- WHAT YOU SHOULD DO -
Set down the whole listing that follows, precisely as written.
# # #
(* ===== verification/ProxyMain.v ===== *)
(** The programs that run a proxy ([acdp-transport/src/main.rs], [lib.rs],
    [bin/http_sse_proxy.rs]): how arguments and configuration become a proxy,
    and what the program's end is. *)

From S2P Require Import Prelude McpError Messages Initialization Interceptor RateLimit Transform Text Common Routing Predictor Gepa Session LlmInterceptor IpcServer StdioHandler CoreTransport Client HttpServers Backend HttpHandler ModelConfig ModelManager Streaming Proxy.

(** What is found at the path of the configuration, the home directory and the
    outcome of writing the default *)
Module ConfigFile.
Record t : Type := mk {
  found : option (Res (Res AppConfig.t string) string);
  home : option PathBuf.t;
  saved : LlmResult unit
}.
Definition load (self : t) : LlmResult AppConfig.t := AppConfig.load (home self) (found self) (saved self).
End ConfigFile.

(** The mode that is given, otherwise the configured one, otherwise hybrid *)
Definition configured_mode (file : ConfigFile.t) : option RoutingMode.t :=
  match ConfigFile.load file with
  | Ok config => match LlmConfig.get_routing_mode (AppConfig.llm config) with Ok mode => Some mode | Err _ => None end
  | Err _ => None
  end.

Definition selected_mode (given : option string) (file : ConfigFile.t) : Res RoutingMode.t string :=
  match given with
  | Some mode => RoutingMode.from_str mode
  | None => Ok (from_option id RoutingMode.Hybrid (configured_mode file))
  end.

Module ProxyApp.
Section app.
Context `{W : LlmWorld, JT : !JsonText, JF : !JsonFloats, UC : UnicodeCase, SD : StrDebug, UT : UuidText} {TA : TransportApi} {UA : UrlApi}.
Context {Engine : Type}.

(** [ProxyArgs], without [verbose], which only chooses what is logged *)
Record ProxyArgs : Type := MkArgs {
  transport_config : ProxyTransport.t;
  name : string;
  ipc_socket : string;
  no_monitor : bool;
  routing_mode : RoutingMode.t
}.

(** What the system gives: the configuration, the language model's service made
    of it, the proxy's identifier, and what [MCPProxy::start] is given *)
Record World : Type := MkWorld {
  file : ConfigFile.t;
  service : AppConfig.t -> Res (LlmFacade.t Engine) string;
  id : ProxyId;
  model_status : option ModelStatus.t;
  running_status : option ModelStatus.t;
  clock : Z -> Readings;
  started : string;
  attempts : list MCPProxy.Attempt;
  given : MCPProxy.Setup;
  pair : string
}.

Definition llm_service (w : World) : option (LlmFacade.t Engine) :=
  match ConfigFile.load (file w) with
  | Ok config => match service w config with Ok s => Some s | Err _ => None end
  | Err _ => None
  end.

Definition proxy_of (w : World) (args : ProxyArgs) : MCPProxy.t Engine :=
  MCPProxy.new (id w) (name args) (transport_config args) (llm_service w) (routing_mode args).

(** [run_proxy_app]; [None] when the upstream's client panics or an attempt is
    missing *)
Definition run_proxy_app (w : World) (args : ProxyArgs) : option MCPProxy.Ended :=
  MCPProxy.start (negb (no_monitor args)) (model_status w) (running_status w) (clock w) (started w) (attempts w) (given w) (pair w)
    (proxy_of w args).

(** [acdp-transport]: a proxy over a local server; [suffix] is random. *)
Definition transport_main (w : World) (suffix command : string) (name : option string) (ipc_socket : string) (shell no_monitor : bool)
    (routing_mode : option string) : option (Res MCPProxy.Ended string) :=
  let config := ProxyTransport.mk InboundTransport.Stdio (OutboundTransport.Stdio command shell) in
  match selected_mode routing_mode (file w) with
  | Err e => Some (Err e)
  | Ok mode =>
      match run_proxy_app w
              (MkArgs config (from_option Datatypes.id ("mcp-proxy-" +:+ suffix) name) ipc_socket no_monitor mode) with
      | None => None
      | Some ended => Some (Ok ended)
      end
  end.

(** [acdp-cli proxy] ([run_proxy]) *)
Definition run_proxy (w : World) (in_transport out_transport : string) (in_port : option Z) (command url api_key : option string)
    (name ipc_socket : string) (shell no_monitor : bool) : option (Res MCPProxy.Ended string) :=
  match ProxyTransport.from_cli_args in_transport out_transport command url shell api_key in_port with
  | Err e => Some (Err e)
  | Ok config =>
      match run_proxy_app w
              (MkArgs config name ipc_socket no_monitor (from_option Datatypes.id RoutingMode.Hybrid (configured_mode (file w)))) with
      | None => None
      | Some ended => Some (Ok ended)
      end
  end.

(** [http-sse-proxy]: the manager and the upstream client its server starts
    with, and the address *)
Definition sse_proxy_manager (w : World) (mode : RoutingMode.t) : InterceptorManager.t :=
  match llm_service w with
  | Some service =>
      MCPProxy.with_llm Datatypes.id service mode (MCPProxy.with_transformer (clock w) (started w) mode InterceptorManager.new)
  | None => InterceptorManager.new
  end.

Definition sse_proxy_impl : Implementation.t := Implementation.new "http-sse-proxy" "0.2.0".

Definition sse_proxy_main (w : World) (upstream host : string) (port : Z) (routing_mode : option string)
  : option (Res HttpSseServer.t string) :=
  match selected_mode routing_mode (file w) with
  | Err e => Some (Err e)
  | Ok mode =>
      let manager := sse_proxy_manager w mode in
      match CoreTransport.TransportConfig.http_sse upstream, with_defaults (MCPProxy.created (given w)) with
      | Err e, _ => Some (Err (error_text e))
      | Ok _, Err e => Some (Err (error_text e))
      | Ok _, Ok client =>
          match McpClient.connect sse_proxy_impl (McpClient.set_interceptor_manager manager client) with
          | None => None
          | Some (Err e, _) => Some (Err (error_text e))
          | Some (Ok _, client) =>
              Some (let? _ := MCPProxy.parsed (given w) in
                    let? _ := MCPProxy.bound (given w) in
                    let? _ := MCPProxy.local_addr (given w) in
                    let? _ := MCPProxy.served (given w) in
                    Ok (HttpSseServer.new client))
          end
      end
  end.
End app.
End ProxyApp.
# # #
- EXERCISE ANSWER -
(* ===== verification/ProxyMain.v ===== *)
(** The programs that run a proxy ([acdp-transport/src/main.rs], [lib.rs],
    [bin/http_sse_proxy.rs]): how arguments and configuration become a proxy,
    and what the program's end is. *)

From S2P Require Import Prelude McpError Messages Initialization Interceptor RateLimit Transform Text Common Routing Predictor Gepa Session LlmInterceptor IpcServer StdioHandler CoreTransport Client HttpServers Backend HttpHandler ModelConfig ModelManager Streaming Proxy.

(** What is found at the path of the configuration, the home directory and the
    outcome of writing the default *)
Module ConfigFile.
Record t : Type := mk {
  found : option (Res (Res AppConfig.t string) string);
  home : option PathBuf.t;
  saved : LlmResult unit
}.
Definition load (self : t) : LlmResult AppConfig.t := AppConfig.load (home self) (found self) (saved self).
End ConfigFile.

(** The mode that is given, otherwise the configured one, otherwise hybrid *)
Definition configured_mode (file : ConfigFile.t) : option RoutingMode.t :=
  match ConfigFile.load file with
  | Ok config => match LlmConfig.get_routing_mode (AppConfig.llm config) with Ok mode => Some mode | Err _ => None end
  | Err _ => None
  end.

Definition selected_mode (given : option string) (file : ConfigFile.t) : Res RoutingMode.t string :=
  match given with
  | Some mode => RoutingMode.from_str mode
  | None => Ok (from_option id RoutingMode.Hybrid (configured_mode file))
  end.

Module ProxyApp.
Section app.
Context `{W : LlmWorld, JT : !JsonText, JF : !JsonFloats, UC : UnicodeCase, SD : StrDebug, UT : UuidText} {TA : TransportApi} {UA : UrlApi}.
Context {Engine : Type}.

(** [ProxyArgs], without [verbose], which only chooses what is logged *)
Record ProxyArgs : Type := MkArgs {
  transport_config : ProxyTransport.t;
  name : string;
  ipc_socket : string;
  no_monitor : bool;
  routing_mode : RoutingMode.t
}.

(** What the system gives: the configuration, the language model's service made
    of it, the proxy's identifier, and what [MCPProxy::start] is given *)
Record World : Type := MkWorld {
  file : ConfigFile.t;
  service : AppConfig.t -> Res (LlmFacade.t Engine) string;
  id : ProxyId;
  model_status : option ModelStatus.t;
  running_status : option ModelStatus.t;
  clock : Z -> Readings;
  started : string;
  attempts : list MCPProxy.Attempt;
  given : MCPProxy.Setup;
  pair : string
}.

Definition llm_service (w : World) : option (LlmFacade.t Engine) :=
  match ConfigFile.load (file w) with
  | Ok config => match service w config with Ok s => Some s | Err _ => None end
  | Err _ => None
  end.

Definition proxy_of (w : World) (args : ProxyArgs) : MCPProxy.t Engine :=
  MCPProxy.new (id w) (name args) (transport_config args) (llm_service w) (routing_mode args).

(** [run_proxy_app]; [None] when the upstream's client panics or an attempt is
    missing *)
Definition run_proxy_app (w : World) (args : ProxyArgs) : option MCPProxy.Ended :=
  MCPProxy.start (negb (no_monitor args)) (model_status w) (running_status w) (clock w) (started w) (attempts w) (given w) (pair w)
    (proxy_of w args).

(** [acdp-transport]: a proxy over a local server; [suffix] is random. *)
Definition transport_main (w : World) (suffix command : string) (name : option string) (ipc_socket : string) (shell no_monitor : bool)
    (routing_mode : option string) : option (Res MCPProxy.Ended string) :=
  let config := ProxyTransport.mk InboundTransport.Stdio (OutboundTransport.Stdio command shell) in
  match selected_mode routing_mode (file w) with
  | Err e => Some (Err e)
  | Ok mode =>
      match run_proxy_app w
              (MkArgs config (from_option Datatypes.id ("mcp-proxy-" +:+ suffix) name) ipc_socket no_monitor mode) with
      | None => None
      | Some ended => Some (Ok ended)
      end
  end.

(** [acdp-cli proxy] ([run_proxy]) *)
Definition run_proxy (w : World) (in_transport out_transport : string) (in_port : option Z) (command url api_key : option string)
    (name ipc_socket : string) (shell no_monitor : bool) : option (Res MCPProxy.Ended string) :=
  match ProxyTransport.from_cli_args in_transport out_transport command url shell api_key in_port with
  | Err e => Some (Err e)
  | Ok config =>
      match run_proxy_app w
              (MkArgs config name ipc_socket no_monitor (from_option Datatypes.id RoutingMode.Hybrid (configured_mode (file w)))) with
      | None => None
      | Some ended => Some (Ok ended)
      end
  end.

(** [http-sse-proxy]: the manager and the upstream client its server starts
    with, and the address *)
Definition sse_proxy_manager (w : World) (mode : RoutingMode.t) : InterceptorManager.t :=
  match llm_service w with
  | Some service =>
      MCPProxy.with_llm Datatypes.id service mode (MCPProxy.with_transformer (clock w) (started w) mode InterceptorManager.new)
  | None => InterceptorManager.new
  end.

Definition sse_proxy_impl : Implementation.t := Implementation.new "http-sse-proxy" "0.2.0".

Definition sse_proxy_main (w : World) (upstream host : string) (port : Z) (routing_mode : option string)
  : option (Res HttpSseServer.t string) :=
  match selected_mode routing_mode (file w) with
  | Err e => Some (Err e)
  | Ok mode =>
      let manager := sse_proxy_manager w mode in
      match CoreTransport.TransportConfig.http_sse upstream, with_defaults (MCPProxy.created (given w)) with
      | Err e, _ => Some (Err (error_text e))
      | Ok _, Err e => Some (Err (error_text e))
      | Ok _, Ok client =>
          match McpClient.connect sse_proxy_impl (McpClient.set_interceptor_manager manager client) with
          | None => None
          | Some (Err e, _) => Some (Err (error_text e))
          | Some (Ok _, client) =>
              Some (let? _ := MCPProxy.parsed (given w) in
                    let? _ := MCPProxy.bound (given w) in
                    let? _ := MCPProxy.local_addr (given w) in
                    let? _ := MCPProxy.served (given w) in
                    Ok (HttpSseServer.new client))
          end
      end
  end.
End app.
End ProxyApp.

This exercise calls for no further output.